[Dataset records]
------------------------------------------------

(* ===== verification/Regex.v ===== *)
(** * Python regular expressions

    The part of [re] the tools use: literals, character classes, groups (plain,
    named, non-capturing), alternation, greedy repetition, anchors with and
    without [MULTILINE], and lookahead.  [compile] reads a pattern in Python's
    syntax, so the definitions of the development quote the patterns of the
    source; [matches] lists the ways a pattern matches at a position, in the
    order in which Python's backtracking matcher tries them. *)

From S2P Require Import Prelude PyStr.

(** ** Syntax *)

(** A character class: ranges of code points, possibly complemented. *)
Record cls := mkCls { negated : bool; ranges : list (Z * Z) }.

Inductive re :=
  | Eps
  | Chr (c : cls)
  | Lit (s : string)
  | Seq (a b : re)
  | Alt (a b : re)
  | Star (r : re)
  | Grp (name : string) (r : re)
  | Bol | Eol
  | Bos | Eos
  | Look (r : re).

Definition in_cls (k : cls) (c : ascii) : bool :=
  xorb (negated k) (existsb (λ r, Z.leb r.1 (code c) && Z.leb (code c) r.2) (ranges k)).

(** A repetition that takes at least one. *)
Definition Plus (r : re) : re := Seq r (Star r).
Definition Opt (r : re) : re := Alt r Eps.
Fixpoint Times (n : nat) (r : re) : re :=
  match n with O => Eps | S n => Seq r (Times n r) end.

(** The names of the capturing groups in order; an unnamed group has its number. *)
Fixpoint groups (r : re) : list string :=
  match r with
  | Seq a b | Alt a b => groups a ++ groups b
  | Star r | Look r => groups r
  | Grp n r => n :: groups r
  | _ => []
  end.

(** ** Matching *)

(** A position: the character before it, and the text from it on. *)
Record pos := mkPos { prev : option ascii; rest : string }.

(** What the groups captured, the latest capture first. *)
Abbreviation caps := (list (string * string)).

Definition at_newline (s : string) : bool :=
  match s with String c _ => bool_decide (code c = 10) | EmptyString => true end.

Definition after_newline (p : option ascii) : bool :=
  match p with Some c => bool_decide (code c = 10) | None => true end.

(** Reads the literal [l] at a position. *)
Fixpoint lit (l : string) (p : pos) : option pos :=
  match l, rest p with
  | EmptyString, _ => Some p
  | String a l, String b s => if decide (a = b) then lit l (mkPos (Some b) s) else None
  | String _ _, EmptyString => None
  end.

(** The text between two positions of the same subject. *)
Definition between (p q : pos) : string :=
  str_take (String.length (rest p) - String.length (rest q)) (rest p).

Definition when {A} (b : bool) (x : A) : list A := if b then [x] else [].

(** [r*]: one more round first, then none; a round that consumes nothing ends
    the loop.  [n] bounds the rounds by the characters left. *)
Fixpoint star (f : pos → caps → list (pos * caps)) (n : nat) (p : pos) (c : caps)
    : list (pos * caps) :=
  match n with
  | O => [(p, c)]
  | S n =>
      flat_map (λ q, if Nat.ltb (String.length (rest q.1)) (String.length (rest p))
                     then star f n q.1 q.2 else []) (f p c) ++ [(p, c)]
  end.

Fixpoint matches (r : re) (p : pos) (c : caps) : list (pos * caps) :=
  match r with
  | Eps => [(p, c)]
  | Chr k => match rest p with
             | String a s => when (in_cls k a) (mkPos (Some a) s, c)
             | EmptyString => []
             end
  | Lit l => match lit l p with Some q => [(q, c)] | None => [] end
  | Seq a b => flat_map (λ q, matches b q.1 q.2) (matches a p c)
  | Alt a b => matches a p c ++ matches b p c
  | Star a => star (matches a) (String.length (rest p)) p c
  | Grp n a => map (λ q, (q.1, (n, between p q.1) :: q.2)) (matches a p c)
  | Bol => when (after_newline (prev p)) (p, c)
  | Eol => when (at_newline (rest p)) (p, c)
  | Bos => when (bool_decide (prev p = None)) (p, c)
  | Eos => when (bool_decide (rest p = "" ∨ rest p = nl)) (p, c)
  | Look a => match matches a p c with [] => [] | q :: _ => [(p, q.2)] end
  end.

(** ** [re.search], [re.findall] *)

Record mtch := mkMatch { m_text : string; m_caps : caps; m_end : pos }.

(** [m.group(name)] of a group that took part in the match. *)
Fixpoint assoc (n : string) (c : caps) : option string :=
  match c with
  | [] => None
  | (k, v) :: c => if decide (k = n) then Some v else assoc n c
  end.
Definition group (m : mtch) (n : string) : string := default "" (assoc n (m_caps m)).

(** The match at a position, if any. *)
Definition match_at (r : re) (p : pos) : option mtch :=
  match matches r p [] with
  | [] => None
  | q :: _ => Some (mkMatch (between p q.1) q.2 q.1)
  end.

(** The leftmost match from a position on. *)
Fixpoint search_from (r : re) (before : option ascii) (s : string) : option mtch :=
  match match_at r (mkPos before s) with
  | Some m => Some m
  | None => match s with
            | EmptyString => None
            | String c s => search_from r (Some c) s
            end
  end.

(** [re.search(pattern, s)] *)
Definition search (r : re) (s : string) : option mtch := search_from r None s.

(** [list(re.finditer(pattern, s))]; after an empty match the scan moves on by
    one character. *)
Fixpoint finditer_fuel (n : nat) (r : re) (p : pos) : list mtch :=
  match n with
  | O => []
  | S n =>
      match search_from r (prev p) (rest p) with
      | None => []
      | Some m =>
          m :: match m_text m, rest (m_end m) with
               | EmptyString, EmptyString => []
               | EmptyString, String c s => finditer_fuel n r (mkPos (Some c) s)
               | _, _ => finditer_fuel n r (m_end m)
               end
      end
  end.

Definition finditer (r : re) (s : string) : list mtch :=
  finditer_fuel (S (String.length s)) r (mkPos None s).

(** [re.findall(pattern, s)] of a pattern with several groups: tuples of texts. *)
Definition findall (r : re) (s : string) : list (list string) :=
  map (λ m, map (group m) (groups r)) (finditer r s).

(** [re.findall(pattern, s)] of a pattern with one group, or with none. *)
Definition findall1 (r : re) (s : string) : list string :=
  map (λ m, match groups r with [n] => group m n | _ => m_text m end) (finditer r s).

(** ** [re.compile] *)

Definition char_cls (c : ascii) : cls := mkCls false [(code c, code c)].
Definition digit_cls : cls := mkCls false [(48, 57)].
Fixpoint any_of (l : list string) : re :=
  match l with [] => Chr (mkCls false []) | s :: l => Alt (Lit s) (any_of l) end.

(** White space: the ASCII characters, and the others by their encoding. *)
Definition space_re : re := Alt (Chr (mkCls false [(9, 13); (28, 32)])) (any_of WIDE_SPACES).
Definition any_cls : cls := mkCls true [(10, 10)].

(** The character an escape stands for, apart from [\d] and [\s]. *)
Definition escaped (c : ascii) : ascii :=
  match code c with 110 => char_of 10 | 114 => char_of 13 | 116 => char_of 9 | _ => c end.

(** The ranges of a bracketed class up to its closing bracket. *)
Fixpoint parse_ranges (fuel : nat) (s : string) (acc : list (Z * Z)) : option (list (Z * Z) * string) :=
  match fuel with
  | O => None
  | S fuel =>
      match s with
      | String "]" s => Some (rev acc, s)
      | String "\" (String c s) => parse_ranges fuel s ((code (escaped c), code (escaped c)) :: acc)
      | String a (String "-" (String "]" s)) => Some (rev ((45, 45) :: (code a, code a) :: acc), s)
      | String a (String "-" (String b s)) => parse_ranges fuel s ((code a, code b) :: acc)
      | String a s => parse_ranges fuel s ((code a, code a) :: acc)
      | EmptyString => None
      end
  end.

(** Sequencing that merges literal text. *)
Definition seq_re (a b : re) : re :=
  match a, b with
  | Eps, _ => b
  | _, Eps => a
  | Lit s, Lit t => Lit (s +:+ t)
  | Lit s, Seq (Lit t) r => Seq (Lit (s +:+ t)) r
  | _, _ => Seq a b
  end.

(** Reads [name>] of [(?P<name>...)]. *)
Fixpoint parse_name (s acc : string) : option (string * string) :=
  match s with
  | EmptyString => None
  | String ">" s => Some (acc, s)
  | String c s => parse_name s (acc +:+ String c "")
  end.

(** Reads [n}] of [{n}]. *)
Fixpoint parse_count (s : string) (acc : nat) : option (nat * string) :=
  match s with
  | String "}" s => Some (acc, s)
  | String c s => d ← digit_val c; parse_count s (acc * 10 + Z.to_nat d)
  | EmptyString => None
  end.

(** Applies the quantifier at the front of the text, if there is one. *)
Definition quantify (r : re) (s : string) : option (re * string) :=
  match s with
  | String "?" s => Some (Opt r, s)
  | String "+" s => Some (Plus r, s)
  | String "*" s => Some (Star r, s)
  | String "{" s => '(n, s) ← parse_count s 0; Some (Times n r, s)
  | _ => Some (r, s)
  end.

(** The parser threads the number of groups opened so far.  [parse_alt] stops
    at a closing parenthesis or at the end. *)
Fixpoint parse_alt (fuel : nat) (multi : bool) (n : nat) (s : string) : option (re * nat * string) :=
  match fuel with
  | O => None
  | S fuel =>
      '(a, n, s) ← parse_seq fuel multi n s;
      match s with
      | String "|" s => '(b, n, s) ← parse_alt fuel multi n s; Some (Alt a b, n, s)
      | _ => Some (a, n, s)
      end
  end
with parse_seq (fuel : nat) (multi : bool) (n : nat) (s : string) : option (re * nat * string) :=
  match fuel with
  | O => None
  | S fuel =>
      match s with
      | EmptyString | String "|" _ | String ")" _ => Some (Eps, n, s)
      | _ =>
          '(a, n, s) ← parse_atom fuel multi n s;
          '(a, s) ← quantify a s;
          '(b, n, s) ← parse_seq fuel multi n s;
          Some (seq_re a b, n, s)
      end
  end
with parse_atom (fuel : nat) (multi : bool) (n : nat) (s : string) : option (re * nat * string) :=
  match fuel with
  | O => None
  | S fuel =>
      let close (r : option (re * nat * string)) :=
        '(a, n, s) ← r; match s with String ")" s => Some (a, n, s) | _ => None end in
      match s with
      | String "^" s => Some ((if multi then Bol else Bos), n, s)
      | String "$" s => Some ((if multi then Eol else Eos), n, s)
      | String "." s => Some (Chr any_cls, n, s)
      | String "\" (String "d" s) => Some (Chr digit_cls, n, s)
      | String "\" (String "s" s) => Some (space_re, n, s)
      | String "\" (String c s) => Some (Lit (String (escaped c) ""), n, s)
      | String "[" (String "^" s) =>
          '(k, s) ← parse_ranges fuel s []; Some (Chr (mkCls true k), n, s)
      | String "[" s => '(k, s) ← parse_ranges fuel s []; Some (Chr (mkCls false k), n, s)
      | String "(" (String "?" (String ":" s)) => close (parse_alt fuel multi n s)
      | String "(" (String "?" (String "=" s)) =>
          '(a, n, s) ← close (parse_alt fuel multi n s); Some (Look a, n, s)
      | String "(" (String "?" (String "P" (String "<" s))) =>
          '(name, s) ← parse_name s "";
          '(a, n, s) ← close (parse_alt fuel multi (S n) s); Some (Grp name a, n, s)
      | String "(" s =>
          '(a, n', s) ← close (parse_alt fuel multi (S n) s);
          Some (Grp (pretty (S n)) a, n', s)
      | String c s => Some (Lit (String c ""), n, s)
      | EmptyString => None
      end
  end.

(** [re.compile(pattern, re.MULTILINE if multi else 0)]; a leading [(?m)] sets
    the flag too.  The fuel covers three calls per character. *)
Definition compile_opt (multi : bool) (pattern : string) : option re :=
  let multi := multi || startswith "(?m)" pattern in
  let pattern := removeprefix "(?m)" pattern in
  match parse_alt (3 * String.length pattern + 4) multi 0 pattern with
  | Some (r, _, EmptyString) => Some r
  | _ => None
  end.

Definition compile (multi : bool) (pattern : string) : re :=
  default Eps (compile_opt multi pattern).

(** [re.escape(text)] *)
Definition escape_char (c : ascii) : string :=
  if existsb (Z.eqb (code c))
       [9; 10; 11; 12; 13; 32; 35; 36; 38; 40; 41; 42; 43; 45; 46; 63; 91; 92; 93; 94; 123; 124; 125; 126]
  then String (char_of 92) (String c "") else String c "".
Fixpoint re_escape (s : string) : string :=
  match s with
  | EmptyString => ""
  | String c s => escape_char c +:+ re_escape s
  end.

(** ** Checks against CPython *)

Example search_greedy :
  (λ m, (m_text m, group m "1", group m "2")) <$>
    search (compile false "a=(\d+)/(-?\d+)( x|)") "zz a=12/-3 x a=4/5"
  = Some ("a=12/-3 x", "12", "-3").
Proof. by_compute. Qed.

Example findall_lines :
  findall (compile true "^n=(?P<n>[0-9a-f]{2}) (.*)\r?$") ("n=0a x" +:+ cr +:+ nl +:+ "n=zz y" +:+ nl +:+ "n=ff ")
  = [["0a"; "x" +:+ cr]; ["ff"; ""]].
Proof. by_compute. Qed.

------------------------------------------------

» **Problem requirements**
All that should be written out is the stretch of lines above between the one holding "Definition Plus (r" and the one holding "Fixpoint groups (r", inclusive, exactly as given.

» **Answer to the exercise**
Definition Plus (r : re) : re := Seq r (Star r).
Definition Opt (r : re) : re := Alt r Eps.
Fixpoint Times (n : nat) (r : re) : re :=
  match n with O => Eps | S n => Seq r (Times n r) end.

(** The names of the capturing groups in order; an unnamed group has its number. *)
Fixpoint groups (r : re) : list string :=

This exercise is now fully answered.